Madonna’s divorce from Sean Penn was finalized on January 25, 1989, the same day Pepsi announced an unprecedented agreement with her. She would release her new single, “Like a Prayer,” during a Pepsi commercial in exchange for $5 million and Pepsi’s sponsorship of her next tour. The ad marked the first time a record would premiere in a commercial and the first time a TV commercial would be given a global launch. Pepsi said it would be seen in forty countries — or “just about every TV set on the planet Earth”— with an estimated viewership of 250 million people. Madonna’s manager Freddy DeMann called the marketing campaign around the record and the commercial the “pop-world equivalent” of a new Star Wars film.

By 1989, commercials and advertisements featuring celebrities and their work had become cultural events. Andy Warhol and Keith Haring illustrated ads for Absolut Vodka. Spike Lee created an ad starring Michael Jordan for Nike. Miles Davis and Lou Reed appeared separately in Honda scooter commercials. But no industry relied more on famous boosters than the one peddling soft drinks. In a country where, per capita, people drank more soda pop than they did water, celebrities were needed to build brand loyalty, especially in the teenage market, which grew in value by billions of dollars each year. Pepsi and Coca-Cola were engaged in a hot and high-profile “cola war” that pitted their beverages and their ad budgets against each other. And that necessitated attracting more and bigger stars.

Since 1984, Pepsi had featured entertainers in its ads — Michael Jackson, Tina Turner, David Bowie, Lionel Richie, and the Miami Sound Machine. It had even considered Madonna in 1985, but a scandal erupted after Playboy and Penthouse published nude photos of a young Madonna, and she was deemed too controversial. By late 1988, controversy (apparently) be damned, Pepsi considered her a must-have. Rival Coca-Cola had signed George Michael for a Diet Coke commercial directed by Stephen Frears. Pepsi’s retort was the Madonna deal.

Releasing her new song during a commercial was risky on many levels, not least because it bypassed the crucial radio market. “At first I thought, is it really Madonna doing this?” Warner’s Tom Ruffino told Q magazine. “But I’ve never met an artist who was so in tune with her own career; she plots it out very carefully. I realized that this would be an enormous way to achieve immediate recognition for the record from millions of people.”

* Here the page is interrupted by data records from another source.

Lemma scan_inv_check_name idx c cn st name :
  nth_error all idx = Some c ->
  scan_inv all idx st -> scan_inv all idx (check_name ratio idx c cn st name).
Proof.
  intros Hc H. unfold check_name.
  set (st1 := if _ >? _ then _ else st).
  assert (H1 : scan_inv all idx st1).
  { subst st1.
    destruct (Z.gtb_spec (ratio (_normalize_name name) cn) (best_score st));
      [|exact H].
    apply scan_inv_set; [exact Hc | exact H | now left]. }
  destruct (best_score st1 >? 95); [exact H1|].
  apply fold_left_inv; [|exact H1].
  intros a b _. now apply scan_inv_check_alias.
Qed.

Lemma scan_inv_record idx c st :
  nth_error all idx = Some c ->
  scan_inv all idx st -> scan_inv all (S idx) (record_alternative idx c st).
Proof.
  intros Hc H. unfold record_alternative.
  destruct (Z.ltb_spec (best_score st) 95) as [Hlt|Hge]; cbn [andb];
    [|now apply (scan_inv_later idx); [lia|]].
  destruct (Z.gtb_spec (best_score st) 60) as [Hgt|Hle]; cbn [andb];
    [|now apply (scan_inv_later idx); [lia|]].
  destruct (is_client (best_match st) idx) eqn:E; cbn [negb];
    [now apply (scan_inv_later idx); [lia|] |].
  apply is_client_false in E.
  destruct (scan_inv_later idx (S idx) st ltac:(lia) H) as (H0 & Hb & Ha).
  repeat split; cbn; [exact H0 | exact Hb |].
  apply Forall_app. split; [exact Ha|].
  constructor; [|constructor].
  exists idx, c, (best_score st). repeat split; cbn; try assumption; lia.
Qed.

Lemma scan_inv_scan names np clients :
  forall done st,
    all = done ++ clients ->
    scan_inv all (List.length done) st ->
    scan_inv all (List.length all)
             (scan ratio names np (List.length done) clients st).
Proof.
  induction clients as [|c rest IH]; intros done st E H; cbn [scan].
  - apply (scan_inv_later (List.length done)); [|exact H].
    subst all. rewrite length_app. lia.
  - assert (Hc : nth_error all (List.length done) = Some c).
    { subst all. rewrite nth_error_app2 by lia.
      now rewrite Nat.sub_diag. }
    assert (Hlen : (List.length done <= List.length all)%nat).
    { subst all. rewrite length_app. lia. }
    destruct (String.eqb np (_normalize_name (client_name c))).
    + apply (scan_inv_later (List.length done)); [exact Hlen|].
      apply scan_inv_set; [exact Hc | exact H | right; lia].
    + replace (S (List.length done)) with (List.length (done ++ [c]))
        by (rewrite length_app; cbn; lia).
      apply IH.
      * now rewrite <- app_assoc.
      * rewrite length_app, Nat.add_1_r.
        apply scan_inv_record; [exact Hc|].
        apply fold_left_inv; [|exact H].
        intros a b _. now apply scan_inv_check_name.
Qed.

In an interview with Rolling Stone, Madonna defended the decision, saying, “As far as I’m concerned, making a video is also a commercial . . . [and] record companies just don’t have the money to finance that kind of publicity.” Besides, she said, she liked the idea of fusing art and commerce, which made the former more “accessible” and elevated the latter.

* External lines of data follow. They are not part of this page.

(* ===== verification/FieldTable.v ===== *)
(** * The field table: [addSubFields] (src/index.js, lines 14-51)

    [addSubFields(deep, field, path)] pushes one Markdown row for [field]
    into the shared array [lines]. It descends into the fields of an
    object type, one level deeper. The rows are modelled as [row] records
    and [row_line] gives their text. The function returns the rows it
    pushes, in order, so its effect on [lines] is
    [lines ++ map row_line rows]. The enum branch pushes a SECOND row for
    the same field, with the enum values appended to the description
    (lines 37-41); the first row is not overwritten. [table_of] is the
    table as a fold over the unfolding tree of [Tree], and
    [addSubFields_refines] shows the code computes it. The shared state
    the code really mutates is modelled in [SharedState]. *)

From S2P Require Import Prelude Js Schema TypeExpr Walk Tree.

(** ** Rows *)

Record row := mk_row {
  r_deep : nat;
  r_name : string;
  r_type : string;
  r_required : string;
  r_desc : string
}.

(** The text pushed by lines 21, 23, 38 and 40. ['是'] is "yes" and
    ['否'] is "no"; [Array\<T\>] is escaped for Markdown. *)
Definition row_line (r : row) : string :=
  "|" +:+ js_padStart "" (r_deep r) "-" +:+ r_name r +:+ "|" +:+ r_type r
  +:+ "|" +:+ r_required r +:+ "|" +:+ r_desc r +:+ "|".

(** The row of [field] at depth [deep], its description followed by
    [desc_suffix]: lines 15-24 (with [desc_suffix = ""]) and 37-41 (with
    the enum values). A list is shown as [Array\<T\>] and never as
    required. *)
Definition field_row (deep : nat) (field : field) (desc_suffix : string) : row :=
  let typeString := gtype_toString (ftype field) in
  let required := is_required typeString in
  let '(type, isArray) := strip_type typeString in
  let desc := js_or (fdescription field) "" +:+ desc_suffix in
  if isArray
  then mk_row deep (fname field) ("Array\<" +:+ type +:+ "\>") "否" desc
  else mk_row deep (fname field) type (if required then "是" else "否") desc.

(** Line 36: [`${e.value}: ${e.name} ${e.description || ''}`] joined by
    [';']. *)
Definition enum_desc (vs : list enum_value) : string :=
  js_join ";" (map (λ e, js_to_string (ev_value e) +:+ ": " +:+ ev_name e +:+ " "
                         +:+ js_or (ev_description e) "") vs).

(** ** The walker *)

Section AddSubFields.
Context (types : gmap string typedef).

(** One call of [addSubFields], with the recursive call [rec]. The
    argument is the pair [(deep, field)]. *)
Definition addSubFields_body
    (rec : nat * field → list string → option (list row))
    (x : nat * field) (path : list string) : option (list row) :=
  let '(deep, field) := x in
  let '(type, isArray) := strip_type (gtype_toString (ftype field)) in
  let row := field_row deep field "" in
  if js_array_includes type path then Some [row]
  else
    let path' := path ++ [type] in
    if js_array_includes type builtin_scalars then Some [row]
    else match types !! type with
         | None => Some [row]
         | Some define =>
             match td_values define with
             | Some vs => Some [row; field_row deep field (enum_desc vs)]
             | None =>
                 rows ← mapM (λ f, rec (S deep, f) path') (td_fields define);
                 Some (row :: concat rows)
             end
         end.

#[export] Instance addSubFields_guarded : GuardedBody types addSubFields_body.
Proof.
  split.
  - intros f g [deep fld] path Hfg. unfold addSubFields_body.
    destruct (strip_type _) as [type isArray].
    unfold js_array_includes. case_bool_decide as Hin; [done|].
    case_bool_decide; [done|]. destruct (types !! type) as [d|] eqn:Hd; [|done].
    destruct (td_values d); [done|].
    rewrite (mapM_ext_elem _ (λ h, g (S deep, h) (path ++ [type]))); [done|].
    intros h _. apply Hfg; [done|by rewrite Hd].
  - intros f [deep fld] path Hf. unfold addSubFields_body.
    destruct (strip_type _) as [type isArray].
    unfold js_array_includes. case_bool_decide as Hin; [done|].
    case_bool_decide; [done|]. destruct (types !! type) as [d|] eqn:Hd; [|done].
    destruct (td_values d); [done|].
    destruct (mapM_is_Some_elem (λ h, f (S deep, h) (path ++ [type])) (td_fields d))
      as [rows ->]; [|done].
    intros h _. apply Hf; [done|by rewrite Hd].
Qed.

(** [addSubFields(deep, field, path)]: the rows it pushes. *)
Definition addSubFields (deep : nat) (field : field) (path : list string)
    : option (list row) :=
  guarded_fix types addSubFields_body (deep, field) path.
End AddSubFields.

(** ** Behaviour on each branch *)

Section Theorems.
Context (types : gmap string typedef).

(** Unfold one call on a valid path and decide its guards. *)
Local Ltac step_tac :=
  unfold addSubFields; rewrite (guarded_fix_unfold types (addSubFields_body types)) by done;
  unfold addSubFields_body, field_base in *;
  destruct (strip_type _) as [type isArray]; simpl in *;
  unfold js_array_includes; rewrite ?bool_decide_true, ?bool_decide_false by done.

(** C11. Cycle guard: when the field's type is already on the path, the
    call pushes exactly the field's own row and nothing below it. *)
Theorem addSubFields_cycle (deep : nat) (f : field) (path : list string) :
  field_base f ∈ path →
  addSubFields types deep f path = Some [field_row deep f ""].
Proof.
  intros Hin. unfold addSubFields, guarded_fix. cbn [walk].
  unfold addSubFields_body, field_base in *. destruct (strip_type _) as [type isArray].
  unfold js_array_includes. by rewrite bool_decide_true.
Qed.

(** A built-in scalar or a name missing from the type map is a leaf:
    one row, no error. *)
Lemma addSubFields_leaf (deep : nat) (f : field) (path : list string) :
  path_ok types path → field_base f ∉ path →
  field_base f ∈ builtin_scalars ∨ types !! field_base f = None →
  addSubFields types deep f path = Some [field_row deep f ""].
Proof.
  intros Hok Hnin Hleaf. step_tac.
  destruct Hleaf as [Hb | Hty]; [by rewrite bool_decide_true|rewrite Hty].
  by case_bool_decide.
Qed.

The Pepsi spot would be directed by Joe Pytka. He was perhaps best known in the late ’80s for an unforgettable public service ad he created for a campaign called This Is Your Brain on Drugs. It involved an egg, a frying pan, and a terrifying sizzle. The Madonna job came his way after he shot Michael Jackson’s video for “The Way You Make Me Feel” and a Jackson commercial for Pepsi. But Madonna wasn’t sure she wanted to work with Pytka, at least not until he brought choreographer Vincent Paterson onto the project.

In a documentary called, “Vincent Paterson—The Man Behind the Throne,” Pytka said that Madonna told him she would not sing or dance in the Pepsi ad.

The contract didn’t call for that, but I wanted Vince to work with the other performers in the piece just to give it some energy. And she walked onto the set while he was rehearsing the other dancers. And she came over to me and asked me to introduce her to Vincent and the next thing I know, she’s in there dancing.

That introduction was, for Madonna’s career, the most important part of the commercial. Paterson would go on to choreograph some of her iconic performances, from her “Vogue” and “Express Yourself” videos to her Blond Ambition tour to parts of the film Evita.

Madonna and Vincent Paterson were compatible in part because of their backgrounds. Paterson, too, was raised in a conservative household steeped in Catholicism, which he credited with introducing him to the notion of theatricality. Though white, he grew up in Philadelphia in a mixed-race neighborhood where he learned to dance on the street. And, like Madonna, he became a little parent after his father left Vincent’s mother and eight children.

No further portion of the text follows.